You can draw plots using commands in base R or use
ggplot()
from the tidyverse. Each option has passionate
adherents and it is pointless to argue. Try both and see which you find
most appealing and easiest to use.
These data were published as a data paper in Ecology and deposited in the Ecological Archives (F. A. Smith, S. K. Lyons, S. K. M. Ernest, K. E. Jones, D. M. Kaufman, T. Dayan, P. A. Marquet, J. H. Brown, and J. P. Haskell. 2003. Body mass of late Quaternary mammals. Ecology 84: 3403.) See the metadata for a description.
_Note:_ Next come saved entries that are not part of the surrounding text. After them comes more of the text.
Lemma unique_zip_path_returns (fuel : nat) (fs : FS) (root : Path) (base : str)
    (existing : list Path) :
  (forall p, path_exists fs p = true -> p ∈ existing) ->
  (forall j k,
     joinpath root (base ++ py "-" ++ str_of_int j ++ py ".zip")
     = joinpath root (base ++ py "-" ++ str_of_int k ++ py ".zip") -> j = k) ->
  S (length existing) <= fuel ->
  exists p, unique_zip_path fuel fs root base = Some p.
Proof.
  intros Hexisting Hinj Hfuel. unfold unique_zip_path. destruct (negb _); [by eexists|].
  destruct (zip_path_loop _ _ _ _ _) as [p|] eqn:Hloop; [by eexists|].
  destruct (numbered_path_absent fs existing _ Hexisting Hinj).
  intros j Hj. apply (zip_path_loop_none _ _ _ _ _ Hloop). lia.
Qed.

Lemma events_of_save_printed (base : str) (folder : Path) (k i : nat) (blocks : list str)
    (block : str) :
  blocks !! i = Some block ->
  Printed (py "Saved: " ++ [dq]
             ++ path_str (joinpath folder (base ++ py "-" ++ str_of_int (k + i) ++ py ".pg"))
             ++ [dq])
    ∈ events_of_save base folder k blocks.
Proof.
  revert k i. induction blocks as [|b blocks IH]; intros k i Hi; [done|].
  cbn [events_of_save]. destruct i as [|i].
  - rewrite Nat.add_0_r. apply list_elem_of_further, list_elem_of_here.
  - do 2 apply list_elem_of_further.
    replace (k + S i) with (k + 1 + i) by lia. by apply IH.
Qed.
Most of the variables are categorical, with multiple named
categories. continent
includes mammals on islands
(“Insular” category) whereas “Oceanic” refers to marine mammals. Body
mass (in grams) is the sole numeric variable. The status
variable indicates whether species is currently present in the wild
(extant), extinct as of late Pleistocene (extinct), extinct within the
last 300 years (historical), or an introduced species
(introduction).
The original data were saved in mammals.csv file on our server here. Download the file to your computer and open in a spreadsheet program (e.g., Excel, Calc) to have a look at it.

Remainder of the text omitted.